SUPPLIED DATA >>

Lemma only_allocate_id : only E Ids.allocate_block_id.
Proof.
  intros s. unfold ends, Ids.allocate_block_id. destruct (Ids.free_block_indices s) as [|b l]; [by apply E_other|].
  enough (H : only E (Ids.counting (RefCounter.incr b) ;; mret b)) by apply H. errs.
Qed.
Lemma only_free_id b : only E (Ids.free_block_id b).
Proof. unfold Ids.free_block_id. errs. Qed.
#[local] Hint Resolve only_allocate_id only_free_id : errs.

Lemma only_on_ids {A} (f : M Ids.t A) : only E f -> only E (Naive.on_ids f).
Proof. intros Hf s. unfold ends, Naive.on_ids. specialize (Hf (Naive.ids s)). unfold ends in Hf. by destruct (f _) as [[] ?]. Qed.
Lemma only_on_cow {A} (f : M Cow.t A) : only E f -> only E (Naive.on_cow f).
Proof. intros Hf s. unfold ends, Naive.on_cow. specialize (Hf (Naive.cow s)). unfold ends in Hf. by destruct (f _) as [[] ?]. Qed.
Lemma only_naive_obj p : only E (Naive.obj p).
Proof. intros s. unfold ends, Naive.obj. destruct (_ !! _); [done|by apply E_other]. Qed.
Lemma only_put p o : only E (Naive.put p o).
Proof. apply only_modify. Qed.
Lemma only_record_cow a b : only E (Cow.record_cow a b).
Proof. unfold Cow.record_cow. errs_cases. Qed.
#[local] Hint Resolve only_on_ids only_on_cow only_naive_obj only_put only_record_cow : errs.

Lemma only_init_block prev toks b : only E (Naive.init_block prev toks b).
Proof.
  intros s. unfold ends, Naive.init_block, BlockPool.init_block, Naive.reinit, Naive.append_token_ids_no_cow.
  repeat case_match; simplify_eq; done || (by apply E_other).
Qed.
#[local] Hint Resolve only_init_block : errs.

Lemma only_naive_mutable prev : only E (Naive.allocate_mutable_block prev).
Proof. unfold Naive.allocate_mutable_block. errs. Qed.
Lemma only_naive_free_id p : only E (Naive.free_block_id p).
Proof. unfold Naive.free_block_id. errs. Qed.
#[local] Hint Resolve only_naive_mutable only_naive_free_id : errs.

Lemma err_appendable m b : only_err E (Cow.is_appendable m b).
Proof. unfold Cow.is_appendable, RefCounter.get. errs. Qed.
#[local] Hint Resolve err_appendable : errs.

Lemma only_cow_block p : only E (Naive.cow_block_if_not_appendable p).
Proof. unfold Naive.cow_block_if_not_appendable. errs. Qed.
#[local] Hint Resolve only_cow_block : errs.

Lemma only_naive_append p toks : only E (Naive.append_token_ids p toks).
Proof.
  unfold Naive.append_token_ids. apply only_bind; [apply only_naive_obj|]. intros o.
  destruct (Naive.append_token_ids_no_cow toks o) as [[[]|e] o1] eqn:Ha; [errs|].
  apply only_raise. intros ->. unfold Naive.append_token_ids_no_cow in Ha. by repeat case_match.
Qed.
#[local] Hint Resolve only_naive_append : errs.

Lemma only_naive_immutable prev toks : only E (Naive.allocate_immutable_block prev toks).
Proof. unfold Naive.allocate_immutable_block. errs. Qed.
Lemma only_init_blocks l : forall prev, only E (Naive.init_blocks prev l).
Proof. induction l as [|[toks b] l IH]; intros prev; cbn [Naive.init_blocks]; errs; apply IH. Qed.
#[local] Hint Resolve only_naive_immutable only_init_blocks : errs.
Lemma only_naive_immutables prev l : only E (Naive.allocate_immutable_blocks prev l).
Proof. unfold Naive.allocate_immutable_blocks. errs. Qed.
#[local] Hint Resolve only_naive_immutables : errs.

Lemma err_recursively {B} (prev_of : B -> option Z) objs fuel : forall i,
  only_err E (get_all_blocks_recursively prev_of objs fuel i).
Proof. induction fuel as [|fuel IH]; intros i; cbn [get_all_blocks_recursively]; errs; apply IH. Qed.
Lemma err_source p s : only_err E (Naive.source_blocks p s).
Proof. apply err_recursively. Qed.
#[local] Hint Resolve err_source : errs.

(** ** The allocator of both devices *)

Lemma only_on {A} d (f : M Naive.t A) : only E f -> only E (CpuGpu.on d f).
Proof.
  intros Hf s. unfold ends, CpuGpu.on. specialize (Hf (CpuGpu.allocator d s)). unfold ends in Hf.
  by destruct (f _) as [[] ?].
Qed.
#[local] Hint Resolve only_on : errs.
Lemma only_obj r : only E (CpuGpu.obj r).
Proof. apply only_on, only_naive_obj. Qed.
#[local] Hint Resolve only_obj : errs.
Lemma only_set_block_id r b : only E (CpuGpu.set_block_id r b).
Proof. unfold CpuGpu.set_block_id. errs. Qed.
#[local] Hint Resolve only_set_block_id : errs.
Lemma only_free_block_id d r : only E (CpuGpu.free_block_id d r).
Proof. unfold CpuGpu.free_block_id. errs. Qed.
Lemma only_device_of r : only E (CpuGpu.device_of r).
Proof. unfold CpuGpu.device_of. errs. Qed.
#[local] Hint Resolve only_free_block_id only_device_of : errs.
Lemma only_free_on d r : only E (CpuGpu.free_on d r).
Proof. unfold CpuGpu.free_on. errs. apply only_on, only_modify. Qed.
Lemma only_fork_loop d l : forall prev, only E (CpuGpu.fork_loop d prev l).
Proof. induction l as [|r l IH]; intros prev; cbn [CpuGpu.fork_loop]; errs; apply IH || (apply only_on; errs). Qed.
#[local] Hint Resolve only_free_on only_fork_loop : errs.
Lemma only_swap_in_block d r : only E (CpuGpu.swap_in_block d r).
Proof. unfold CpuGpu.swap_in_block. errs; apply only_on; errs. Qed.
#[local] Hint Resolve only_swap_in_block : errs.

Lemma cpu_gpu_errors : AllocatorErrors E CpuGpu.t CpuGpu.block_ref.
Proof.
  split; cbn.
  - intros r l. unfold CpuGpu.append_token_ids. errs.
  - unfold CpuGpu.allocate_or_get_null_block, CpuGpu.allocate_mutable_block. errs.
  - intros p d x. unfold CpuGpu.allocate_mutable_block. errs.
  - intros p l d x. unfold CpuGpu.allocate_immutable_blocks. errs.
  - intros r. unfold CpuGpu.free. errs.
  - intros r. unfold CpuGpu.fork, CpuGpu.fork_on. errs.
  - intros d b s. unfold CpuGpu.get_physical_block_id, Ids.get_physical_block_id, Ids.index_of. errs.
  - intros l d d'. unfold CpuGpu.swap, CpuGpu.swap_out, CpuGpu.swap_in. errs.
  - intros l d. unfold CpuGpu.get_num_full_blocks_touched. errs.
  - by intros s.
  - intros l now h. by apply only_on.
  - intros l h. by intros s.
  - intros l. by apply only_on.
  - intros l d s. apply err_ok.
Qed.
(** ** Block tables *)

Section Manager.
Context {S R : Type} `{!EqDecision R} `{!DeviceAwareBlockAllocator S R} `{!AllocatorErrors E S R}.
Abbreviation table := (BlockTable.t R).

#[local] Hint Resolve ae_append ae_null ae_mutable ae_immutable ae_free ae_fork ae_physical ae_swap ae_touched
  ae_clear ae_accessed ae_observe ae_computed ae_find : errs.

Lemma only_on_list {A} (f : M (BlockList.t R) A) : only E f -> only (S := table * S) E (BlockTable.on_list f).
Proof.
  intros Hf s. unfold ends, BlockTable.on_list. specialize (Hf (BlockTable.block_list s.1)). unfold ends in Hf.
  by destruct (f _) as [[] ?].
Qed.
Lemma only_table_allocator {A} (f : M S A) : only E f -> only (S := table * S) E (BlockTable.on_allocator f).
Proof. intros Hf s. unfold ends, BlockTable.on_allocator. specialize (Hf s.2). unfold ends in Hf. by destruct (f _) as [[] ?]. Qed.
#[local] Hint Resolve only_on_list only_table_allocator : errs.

* * *

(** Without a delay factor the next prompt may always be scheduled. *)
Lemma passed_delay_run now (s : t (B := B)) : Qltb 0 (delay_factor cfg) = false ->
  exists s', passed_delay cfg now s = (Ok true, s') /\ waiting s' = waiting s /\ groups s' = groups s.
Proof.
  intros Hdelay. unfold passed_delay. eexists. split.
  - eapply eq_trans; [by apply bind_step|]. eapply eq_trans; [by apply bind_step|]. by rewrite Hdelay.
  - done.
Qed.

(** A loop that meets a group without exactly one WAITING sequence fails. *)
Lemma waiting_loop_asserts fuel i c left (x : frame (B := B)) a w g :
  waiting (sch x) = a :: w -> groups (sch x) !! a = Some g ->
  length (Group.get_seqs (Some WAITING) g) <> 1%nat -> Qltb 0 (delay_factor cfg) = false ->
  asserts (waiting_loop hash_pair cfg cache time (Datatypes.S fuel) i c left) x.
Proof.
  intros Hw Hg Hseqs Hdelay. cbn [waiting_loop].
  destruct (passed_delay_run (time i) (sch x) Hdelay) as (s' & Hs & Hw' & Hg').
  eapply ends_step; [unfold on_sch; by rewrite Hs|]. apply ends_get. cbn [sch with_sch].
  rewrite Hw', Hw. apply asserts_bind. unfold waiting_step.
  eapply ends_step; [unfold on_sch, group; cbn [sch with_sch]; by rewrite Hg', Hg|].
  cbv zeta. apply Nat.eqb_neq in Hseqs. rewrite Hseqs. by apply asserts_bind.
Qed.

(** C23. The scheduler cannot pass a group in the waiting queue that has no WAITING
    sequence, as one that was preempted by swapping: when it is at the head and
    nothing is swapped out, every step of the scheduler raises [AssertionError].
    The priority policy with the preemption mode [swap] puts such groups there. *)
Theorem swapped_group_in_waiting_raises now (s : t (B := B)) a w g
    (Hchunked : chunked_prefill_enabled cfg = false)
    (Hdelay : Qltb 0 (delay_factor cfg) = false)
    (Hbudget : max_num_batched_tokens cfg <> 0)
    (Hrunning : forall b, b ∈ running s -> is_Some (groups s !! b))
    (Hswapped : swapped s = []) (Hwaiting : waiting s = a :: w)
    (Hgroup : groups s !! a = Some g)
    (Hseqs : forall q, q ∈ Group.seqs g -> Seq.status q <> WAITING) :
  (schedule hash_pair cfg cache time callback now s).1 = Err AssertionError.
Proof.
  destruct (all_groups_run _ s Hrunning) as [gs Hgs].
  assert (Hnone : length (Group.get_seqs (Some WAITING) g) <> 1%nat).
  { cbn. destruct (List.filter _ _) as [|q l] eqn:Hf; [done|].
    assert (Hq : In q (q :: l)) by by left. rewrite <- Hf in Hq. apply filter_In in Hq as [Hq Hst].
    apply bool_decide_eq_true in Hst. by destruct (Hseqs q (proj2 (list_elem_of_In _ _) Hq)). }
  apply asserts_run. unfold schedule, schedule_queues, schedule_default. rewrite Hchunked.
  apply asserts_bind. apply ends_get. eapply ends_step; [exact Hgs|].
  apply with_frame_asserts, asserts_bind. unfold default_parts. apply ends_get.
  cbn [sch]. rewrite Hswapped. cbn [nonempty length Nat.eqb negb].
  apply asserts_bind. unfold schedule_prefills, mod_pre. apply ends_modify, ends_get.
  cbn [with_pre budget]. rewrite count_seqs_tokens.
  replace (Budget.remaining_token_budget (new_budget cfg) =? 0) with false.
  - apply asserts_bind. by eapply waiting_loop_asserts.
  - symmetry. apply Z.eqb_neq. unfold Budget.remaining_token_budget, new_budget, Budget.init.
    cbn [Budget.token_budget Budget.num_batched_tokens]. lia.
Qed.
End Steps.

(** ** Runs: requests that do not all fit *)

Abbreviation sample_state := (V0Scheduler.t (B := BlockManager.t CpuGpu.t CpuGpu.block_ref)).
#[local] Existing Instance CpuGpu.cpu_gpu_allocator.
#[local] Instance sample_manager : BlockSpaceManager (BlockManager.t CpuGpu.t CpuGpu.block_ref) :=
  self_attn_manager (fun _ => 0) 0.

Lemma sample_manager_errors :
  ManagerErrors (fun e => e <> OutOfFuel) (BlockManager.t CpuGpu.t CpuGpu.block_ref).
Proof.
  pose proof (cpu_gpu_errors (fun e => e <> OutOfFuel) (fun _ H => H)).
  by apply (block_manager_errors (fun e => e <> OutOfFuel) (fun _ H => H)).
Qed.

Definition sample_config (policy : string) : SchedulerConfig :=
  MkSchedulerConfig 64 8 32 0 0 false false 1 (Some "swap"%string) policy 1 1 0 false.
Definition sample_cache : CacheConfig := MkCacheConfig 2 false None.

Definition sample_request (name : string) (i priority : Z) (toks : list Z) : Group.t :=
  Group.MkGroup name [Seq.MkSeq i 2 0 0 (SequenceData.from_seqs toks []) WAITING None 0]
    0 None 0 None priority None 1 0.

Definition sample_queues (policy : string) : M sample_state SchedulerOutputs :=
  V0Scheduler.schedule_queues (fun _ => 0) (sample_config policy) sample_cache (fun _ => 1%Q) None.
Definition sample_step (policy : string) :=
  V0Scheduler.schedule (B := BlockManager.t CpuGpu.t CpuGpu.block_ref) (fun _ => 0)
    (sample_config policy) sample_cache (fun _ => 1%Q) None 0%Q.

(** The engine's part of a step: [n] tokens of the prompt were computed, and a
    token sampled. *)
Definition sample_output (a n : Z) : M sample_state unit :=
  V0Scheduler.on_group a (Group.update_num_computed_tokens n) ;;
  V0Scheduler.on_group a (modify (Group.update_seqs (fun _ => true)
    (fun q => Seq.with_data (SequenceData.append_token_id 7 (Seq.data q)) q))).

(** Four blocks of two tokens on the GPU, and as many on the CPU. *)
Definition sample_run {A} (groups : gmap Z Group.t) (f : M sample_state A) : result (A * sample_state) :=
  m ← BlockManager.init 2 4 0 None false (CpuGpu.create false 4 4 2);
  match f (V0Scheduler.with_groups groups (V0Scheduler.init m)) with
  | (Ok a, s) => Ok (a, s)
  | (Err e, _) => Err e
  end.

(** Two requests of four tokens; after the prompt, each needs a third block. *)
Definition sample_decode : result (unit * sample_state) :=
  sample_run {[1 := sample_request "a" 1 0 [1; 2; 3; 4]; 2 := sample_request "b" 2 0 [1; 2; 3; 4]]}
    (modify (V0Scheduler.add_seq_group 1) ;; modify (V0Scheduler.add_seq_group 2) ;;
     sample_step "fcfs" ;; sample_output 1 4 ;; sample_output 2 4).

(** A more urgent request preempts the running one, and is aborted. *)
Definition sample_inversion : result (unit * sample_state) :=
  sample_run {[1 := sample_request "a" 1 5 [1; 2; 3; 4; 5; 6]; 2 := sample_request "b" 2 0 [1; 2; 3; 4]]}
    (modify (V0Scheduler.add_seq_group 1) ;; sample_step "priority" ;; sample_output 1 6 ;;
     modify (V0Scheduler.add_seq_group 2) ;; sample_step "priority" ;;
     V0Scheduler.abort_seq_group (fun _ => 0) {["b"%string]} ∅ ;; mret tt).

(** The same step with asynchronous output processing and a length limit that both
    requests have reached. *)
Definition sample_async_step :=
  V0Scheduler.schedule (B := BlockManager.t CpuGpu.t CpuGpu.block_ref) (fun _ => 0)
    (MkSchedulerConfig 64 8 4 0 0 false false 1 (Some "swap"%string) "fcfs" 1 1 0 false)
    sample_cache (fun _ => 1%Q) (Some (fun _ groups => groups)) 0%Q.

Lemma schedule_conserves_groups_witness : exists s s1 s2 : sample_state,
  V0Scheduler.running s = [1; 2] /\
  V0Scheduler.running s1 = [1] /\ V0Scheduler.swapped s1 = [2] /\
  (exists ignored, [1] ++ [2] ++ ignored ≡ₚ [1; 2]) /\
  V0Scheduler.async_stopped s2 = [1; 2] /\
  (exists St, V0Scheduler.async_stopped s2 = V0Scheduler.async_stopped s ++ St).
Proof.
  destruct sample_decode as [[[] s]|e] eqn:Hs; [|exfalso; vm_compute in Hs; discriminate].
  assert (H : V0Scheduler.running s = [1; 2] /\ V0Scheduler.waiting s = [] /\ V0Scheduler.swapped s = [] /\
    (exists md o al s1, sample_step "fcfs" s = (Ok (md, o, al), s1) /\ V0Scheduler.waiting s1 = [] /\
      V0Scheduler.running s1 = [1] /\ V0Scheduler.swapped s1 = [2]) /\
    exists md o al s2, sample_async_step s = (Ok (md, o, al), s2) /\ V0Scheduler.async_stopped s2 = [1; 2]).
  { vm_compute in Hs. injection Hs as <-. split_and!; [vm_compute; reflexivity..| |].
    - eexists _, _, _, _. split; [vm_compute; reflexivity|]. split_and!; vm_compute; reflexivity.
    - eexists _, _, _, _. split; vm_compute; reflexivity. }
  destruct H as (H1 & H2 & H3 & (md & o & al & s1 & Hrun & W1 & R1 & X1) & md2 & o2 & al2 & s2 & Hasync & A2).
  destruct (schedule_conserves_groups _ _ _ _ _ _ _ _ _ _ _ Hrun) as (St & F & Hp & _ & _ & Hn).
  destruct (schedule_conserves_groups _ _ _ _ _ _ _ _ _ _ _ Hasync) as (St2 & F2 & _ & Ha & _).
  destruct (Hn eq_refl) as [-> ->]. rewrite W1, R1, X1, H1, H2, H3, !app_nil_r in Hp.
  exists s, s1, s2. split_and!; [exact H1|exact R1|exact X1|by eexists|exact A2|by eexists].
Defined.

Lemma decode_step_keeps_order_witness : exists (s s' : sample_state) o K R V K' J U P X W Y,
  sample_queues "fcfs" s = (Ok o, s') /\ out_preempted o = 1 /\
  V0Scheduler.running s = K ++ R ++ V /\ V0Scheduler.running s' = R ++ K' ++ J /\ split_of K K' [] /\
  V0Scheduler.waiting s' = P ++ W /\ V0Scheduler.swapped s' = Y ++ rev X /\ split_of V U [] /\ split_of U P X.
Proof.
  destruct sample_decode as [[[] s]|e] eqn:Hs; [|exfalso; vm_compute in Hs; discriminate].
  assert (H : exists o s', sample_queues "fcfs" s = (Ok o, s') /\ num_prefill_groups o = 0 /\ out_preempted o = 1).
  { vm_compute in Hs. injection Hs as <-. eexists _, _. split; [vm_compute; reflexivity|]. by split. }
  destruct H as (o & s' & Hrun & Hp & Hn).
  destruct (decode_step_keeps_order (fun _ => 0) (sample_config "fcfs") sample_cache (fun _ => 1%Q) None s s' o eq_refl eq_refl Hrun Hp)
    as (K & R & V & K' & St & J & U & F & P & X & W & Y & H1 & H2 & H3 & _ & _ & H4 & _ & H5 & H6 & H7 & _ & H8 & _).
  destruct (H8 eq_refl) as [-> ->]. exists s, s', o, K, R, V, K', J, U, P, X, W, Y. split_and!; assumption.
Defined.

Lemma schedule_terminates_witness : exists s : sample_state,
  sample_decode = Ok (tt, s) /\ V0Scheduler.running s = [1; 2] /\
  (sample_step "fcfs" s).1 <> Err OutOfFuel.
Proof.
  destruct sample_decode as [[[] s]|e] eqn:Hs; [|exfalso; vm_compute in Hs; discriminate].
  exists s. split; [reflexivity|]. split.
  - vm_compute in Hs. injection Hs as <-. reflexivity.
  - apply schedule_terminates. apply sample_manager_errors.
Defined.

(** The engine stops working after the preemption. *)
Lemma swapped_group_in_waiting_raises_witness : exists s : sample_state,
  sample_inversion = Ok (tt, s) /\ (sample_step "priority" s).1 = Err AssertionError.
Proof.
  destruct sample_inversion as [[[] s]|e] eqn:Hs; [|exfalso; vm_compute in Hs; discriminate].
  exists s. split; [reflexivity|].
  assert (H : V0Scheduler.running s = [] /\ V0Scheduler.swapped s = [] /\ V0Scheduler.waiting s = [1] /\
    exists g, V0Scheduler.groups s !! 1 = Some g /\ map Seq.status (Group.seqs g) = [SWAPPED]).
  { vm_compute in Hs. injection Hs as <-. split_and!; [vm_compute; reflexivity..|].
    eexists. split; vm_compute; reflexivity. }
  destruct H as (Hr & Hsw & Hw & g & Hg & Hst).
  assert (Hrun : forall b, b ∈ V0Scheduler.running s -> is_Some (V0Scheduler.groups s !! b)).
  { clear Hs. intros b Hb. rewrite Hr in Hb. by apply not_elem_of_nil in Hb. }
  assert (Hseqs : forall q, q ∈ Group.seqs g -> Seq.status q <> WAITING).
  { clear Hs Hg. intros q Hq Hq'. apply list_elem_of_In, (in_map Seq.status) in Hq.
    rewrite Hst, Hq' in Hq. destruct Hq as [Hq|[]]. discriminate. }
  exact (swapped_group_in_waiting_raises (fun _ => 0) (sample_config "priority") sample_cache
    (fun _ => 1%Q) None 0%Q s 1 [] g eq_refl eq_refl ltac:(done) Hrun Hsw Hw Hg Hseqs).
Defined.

WHAT TO WORK ON >> In the entries above, find the line with "(** A more urgent" and the line with "6]; 2 := sample_request", then restate word for word both of them and every line between, with nothing more.

SOLUTION TO THE EXERCISE >>
(** A more urgent request preempts the running one, and is aborted. *)
Definition sample_inversion : result (unit * sample_state) :=
  sample_run {[1 := sample_request "a" 1 5 [1; 2; 3; 4; 5; 6]; 2 := sample_request "b" 2 0 [1; 2; 3; 4]]}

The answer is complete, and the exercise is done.